(** ** Codecs of records *)

(** A type whose instances go through another type has its codec. *)
#[program] Definition codec_via {T A} `{Store T} `{Load T} `{Codec A} (into : T -> A) (back : A -> T)
    (back_into : forall v, back (into v) = v)
    (store_via : forall v ctx b, store_into v ctx b = store_into (into v) ctx b)
    (load_via : forall s, load_from s = rbind (load_from s) (fun p => Ok (back p.1, p.2))) : Codec T := {|
  enc_ok v := enc_ok (into v); enc v := enc (into v) |}.
Next Obligation. intros T A ST LT SA LA CA into back Hback Hst Hld ctx b v Hb Hv. rewrite Hst. by apply store_enc. Qed.
Next Obligation.
  intros T A ST LT SA LA CA into back Hback Hst Hld s v l rs Hs Hv Hb Hr. cbv beta in *. rewrite Hld.
  destruct (load_enc s (into v) l rs Hs Hv Hb Hr) as (s' & -> & ?). cbn [rbind fst snd]. exists s'. by rewrite Hback.
Qed.

(** A dictionary is stored as its optional root. *)
#[export] Instance Codec_dict K V : Codec (DictTyped.Dict K V).
Proof. refine (codec_via dict_root mkDict _ _ _); [by intros [] | done |].
  intros s. unfold load_from at 1, Load_dict. by destruct (load_from s) as [[]|]. Defined.

(** ** The types of a dictionary *)

Class DictTypes (ctx : CellContext) {laws : ContextLaws ctx} (Dv : Z) (K V : Type) `{KeyLaws K} `{Codec V} : Prop := {
  key_len_fits : 2 + len_bits (KEY_BITS K) + KEY_BITS K <= MAX_BIT_LEN;
  depth_nonneg : 0 <= Dv;
  depth_fits : Dv + KEY_BITS K <= MAX_DEPTH;
  value_fits (v : V) : enc_ok v -> vok ctx (KEY_BITS K) Dv (enc v);
}.

Section Typed.
Context {ftail : ForkTail} {mach : Machine} (sha256 : list Z -> HashBytes).
Abbreviation ctx := (empty_context sha256).
Context {K V : Type} `{KeyLaws K} `{Codec V} (Dv : Z) {types : DictTypes ctx Dv K V} (canon : bool).
Abbreviation N := (KEY_BITS K).
Abbreviation len_fits := (key_len_fits (DictTypes := types)).
Abbreviation depth_pos := (depth_nonneg (DictTypes := types)).
Abbreviation depth_max := (depth_fits (DictTypes := types)).
Implicit Types (d : Dict K V) (F : gmap (list bool) V) (key : K) (v : V).

Definition entry_typed (k : list bool) v : Prop := enc_ok v /\ exists key, key_ok key /\ key_bits key = k.

Definition typed_rep d F : Prop :=
  dict_rep ctx N Dv canon N (dict_root d) (enc <$> F) /\ map_Forall entry_typed F.

(** ** Keys and values on their way in and out *)

Lemma typed_key key : key_ok key ->
  key_data key = Ok (of_bits (key_bits key)) /\ slice_wf (key_slice (key_bits key)) /\
  slice_bits (key_slice (key_bits key)) = key_bits key /\ size_bits (key_slice (key_bits key)) = N.
Proof.
  intros Hk. pose proof (zlen_key_bits key Hk) as Hz. pose proof key_fits.
  destruct (store_key_new key Hk) as (E & _). destruct (key_slice_spec (key_bits key)) as (W & B & S); [lia|].
  split_and!; [exact E | done | done | by rewrite S].
Qed.

Lemma load_value_spec v s : enc_ok v -> value_slice (enc v) s -> load_value s = Ok v.
Proof.
  intros Hv (W & B & _ & R & _). unfold load_value.
  destruct (load_enc s v [] [] W Hv) as (s' & -> & _); [by rewrite app_nil_r..|done].
Qed.

Lemma apply_value p rg c : value_slice p (apply_allow_exotic rg c) -> apply rg c = Ok (apply_allow_exotic rg c).
Proof. intros (W & _ & _ & _ & Hx). by apply (apply_in_bounds (apply_allow_exotic rg c)). Qed.

Lemma load_key_spec key : key_ok key -> load_key (of_bits (key_bits key)) = Ok key.
Proof. intros Hk. unfold load_key. by rewrite load_key_law. Qed.

Lemma typed_insert F key v : map_Forall entry_typed F -> key_ok key -> enc_ok v -> map_Forall entry_typed (<[key_bits key := v]> F).
Proof. intros HF Hk Hv. apply map_Forall_insert_2; [|done]. split; [done|]. by exists key. Qed.

Lemma typed_delete F k : map_Forall entry_typed F -> map_Forall entry_typed (delete k F).
Proof. apply map_Forall_delete. Qed.

(** An entry found in the map of payloads is one of the typed map. *)
Lemma typed_lookup F k p : map_Forall entry_typed F -> (enc <$> F) !! k = Some p ->
  exists key v, k = key_bits key /\ p = enc v /\ key_ok key /\ enc_ok v /\ F !! key_bits key = Some v.
Proof.
  intros HF (v & <- & E)%lookup_fmap_Some. destruct (HF _ _ E) as [Hv (key & Hk & <-)]. by exists key, v.
Qed.

Lemma key_bits_inj key key' : key_ok key -> key_ok key' -> key_bits key = key_bits key' -> key = key'.
Proof. intros Hk Hk' E. pose proof (load_key_law key Hk) as L. rewrite E, load_key_law in L by done. by injection L. Qed.

(** ** Lookups *)

Lemma typed_get_raw_spec d F key :
  typed_rep d F -> key_ok key ->
  match F !! key_bits key with
  | Some v => enc_ok v /\ exists s, Dict.get_raw sha256 d key = Ok (Some s) /\ value_slice (enc v) s
  | None => Dict.get_raw sha256 d key = Ok None
  end.
Proof.
  intros [HM HF] Hk. unfold Dict.get_raw. destruct (typed_key key Hk) as (-> & W & B & S). cbn [rbind].
  pose proof (dict_get_correct ctx N Dv key_fits canon _ W S _ _ HM) as Hl. rewrite B, lookup_fmap in Hl.
  destruct (F !! key_bits key) as [v|] eqn:E; [|exact Hl]. split; [by apply (HF _ _ E)|]. exact Hl.
Qed.

Lemma get_spec d F key : typed_rep d F -> key_ok key -> Dict.get sha256 d key = Ok (F !! key_bits key).
Proof.
  intros Hd Hk. unfold Dict.get. pose proof (typed_get_raw_spec d F key Hd Hk) as Hg.
  destruct (F !! key_bits key) as [v|]; [|by rewrite Hg]. destruct Hg as (Hv & s & -> & Hs). cbn [rbind].
  by rewrite (load_value_spec v).
Qed.

Lemma contains_key_spec d F key : typed_rep d F -> key_ok key -> Dict.contains_key sha256 d key = Ok (is_some (F !! key_bits key)).
Proof.
  intros Hd Hk. unfold Dict.contains_key. pose proof (typed_get_raw_spec d F key Hd Hk) as Hg.
  destruct (F !! key_bits key) as [v|]; [|by rewrite Hg]. by destruct Hg as (_ & s & -> & _).
Qed.

(** ** Updates *)

Definition typed_update F (mode : SetMode) (k : list bool) v : bool * gmap (list bool) V :=
  match F !! k, mode with
  | Some _, SetAdd => (false, F)
  | None, SetReplace => (false, F)
  | _, _ => (true, <[k := v]> F)
  end.

Lemma typed_update_enc F mode k v : spec_insert (enc <$> F) mode k (enc v) = ((typed_update F mode k v).1, enc <$> (typed_update F mode k v).2).
Proof.
  unfold spec_insert, typed_update. rewrite lookup_fmap. destruct (F !! k), mode; simpl; by rewrite ?fmap_insert.
Qed.

Lemma typed_update_ok F mode key v : map_Forall entry_typed F -> key_ok key -> enc_ok v ->
  map_Forall entry_typed (typed_update F mode (key_bits key) v).2.
Proof. intros HF Hk Hv. unfold typed_update. destruct (F !! _), mode; simpl; try done; by apply typed_insert. Qed.

Lemma insert_impl_spec `{!PlainTail ftail} d F key v mode :
  typed_rep d F -> key_ok key -> enc_ok v ->
  exists d', Dict.insert_impl d key v mode ctx = (Ok (typed_update F mode (key_bits key) v).1, d') /\
    typed_rep d' (typed_update F mode (key_bits key) v).2.
Proof.
  intros [HM HF] Hk Hv. unfold Dict.insert_impl. destruct (typed_key key Hk) as (-> & W & B & S). cbn [rbind].
  destruct (dict_insert_correct ctx N Dv key_fits len_fits depth_pos depth_max canon _ W S (store_into v) (enc v)
    (codec_stores ctx v Hv) (value_fits (DictTypes := types) v Hv) _ _ mode HM) as (root & E & Hr).
  change (as_data_slice (of_bits (key_bits key))) with (key_slice (key_bits key)). rewrite E. cbn [changed].
  rewrite insert_map_spec, B, typed_update_enc in *. exists (mkDict root). split; [done|]. split; [exact Hr|]. by apply typed_update_ok.
Qed.

Lemma remove_raw_spec `{!PlainTail ftail} d F key :
  typed_rep d F -> key_ok key ->
  exists p d', Dict.remove_raw_ext d key ctx = (Ok p, d') /\ typed_rep d' (delete (key_bits key) F) /\
    owned_value (enc <$> F !! key_bits key) p.
Proof.
  intros [HM HF] Hk. unfold Dict.remove_raw_ext. destruct (typed_key key Hk) as (-> & W & B & S). cbn [rbind].
  destruct (dict_remove_owned_correct ctx N Dv key_fits len_fits depth_pos depth_max canon _ W S _ _ HM)
    as (p & root & E & Hr & Hp).
  change (as_data_slice (of_bits (key_bits key))) with (key_slice (key_bits key)). rewrite E. cbn [changed].
  exists p, (mkDict root). rewrite B in *. rewrite lookup_fmap in Hp. rewrite <- fmap_delete in Hr.
  split; [done|]. split; [|done]. split; [done|]. by apply typed_delete.
Qed.

Lemma remove_spec `{!PlainTail ftail} d F key :
  typed_rep d F -> key_ok key ->
  exists d', Dict.remove sha256 d key = (Ok (F !! key_bits key), d') /\ typed_rep d' (delete (key_bits key) F).
Proof.
  intros Hd Hk. destruct (remove_raw_spec d F key Hd Hk) as (p & d' & E & Hd' & Hp). exists d'. split; [|done].
  unfold Dict.remove. rewrite E. destruct Hd as [_ HF]. destruct (F !! key_bits key) as [v|] eqn:Ev, p as [[rg c]|]; try done.
  cbn [rbind]. cbn [fmap option_fmap option_map owned_value] in Hp. rewrite (apply_value _ _ _ Hp). cbn [rbind].
  rewrite (load_value_spec v); [done | by apply (HF _ _ Ev) | done].
Qed.

(** The empty dictionary *)
Lemma new_spec : typed_rep (Dict.new) ∅.
Proof. split; [by rewrite fmap_empty | apply map_Forall_empty]. Qed.

(** [is_empty] *)
Lemma is_empty_spec d F : typed_rep d F -> Dict.is_empty d = bool_decide (F = ∅).
Proof.
  intros [HM _]. unfold Dict.is_empty. destruct (dict_root d) as [c|]; cbn [dict_rep is_some negb] in *.
  - destruct HM as (t & Hr & HM). rewrite bool_decide_false; [done|]. intros ->.
    destruct (trie_inhabited _ _ (rep_trie_ok _ _ _ _ _ _ _ Hr)) as (k & p & E). by rewrite <- HM, fmap_empty, lookup_empty in E.
  - by rewrite bool_decide_true by (by eapply fmap_empty_inv).
Qed.
End Typed.

(** * Typed dictionaries in key order

    The searches and the iterators of [src/src/dict/typed.rs] on a typed map: the first
    entry, the nearest entry to a key, and the entries and keys in order. *)

Section Order.
Context {ftail : ForkTail} {mach : Machine} (sha256 : list Z -> HashBytes).
Abbreviation ctx := (empty_context sha256).
Context {K V : Type} `{KeyLaws K} `{Codec V} (Dv : Z) {types : DictTypes ctx Dv K V} (canon : bool).
Abbreviation N := (KEY_BITS K).
Abbreviation typed_rep := (typed_rep sha256 Dv canon).
Implicit Types (d : Dict K V) (F : gmap (list bool) V) (key : K) (v : V).

(** The first entry in the given order, and the first one after a key *)
Definition typed_first (rev signed : bool) F (o : option (K * V)) : Prop :=
  match o with
  | Some (key, v) => key_ok key /\ F !! key_bits key = Some v /\
      forall k' v', F !! k' = Some v' -> k' = key_bits key \/ key_before rev signed (key_bits key) k'
  | None => F = ∅
  end.

Definition typed_nearest (rev signed inclusive : bool) F (k : list bool) (o : option (K * V)) : Prop :=
  match o with
  | Some (key, v) => key_ok key /\ F !! key_bits key = Some v /\ after rev signed inclusive k (key_bits key) /\
      forall k' v', F !! k' = Some v' -> after rev signed inclusive k k' -> k' = key_bits key \/ key_before rev signed (key_bits key) k'
  | None => forall k' v', F !! k' = Some v' -> ~ after rev signed inclusive k k'
  end.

TASK TO COMPLETE: Please transcribe, exactly and with nothing added, the lines from the first line of the material above through the line that contains "(back_into : forall v, back (into v) = v)".

EXERCISE RESULT:
(** ** Codecs of records *)

(** A type whose instances go through another type has its codec. *)
#[program] Definition codec_via {T A} `{Store T} `{Load T} `{Codec A} (into : T -> A) (back : A -> T)
    (back_into : forall v, back (into v) = v)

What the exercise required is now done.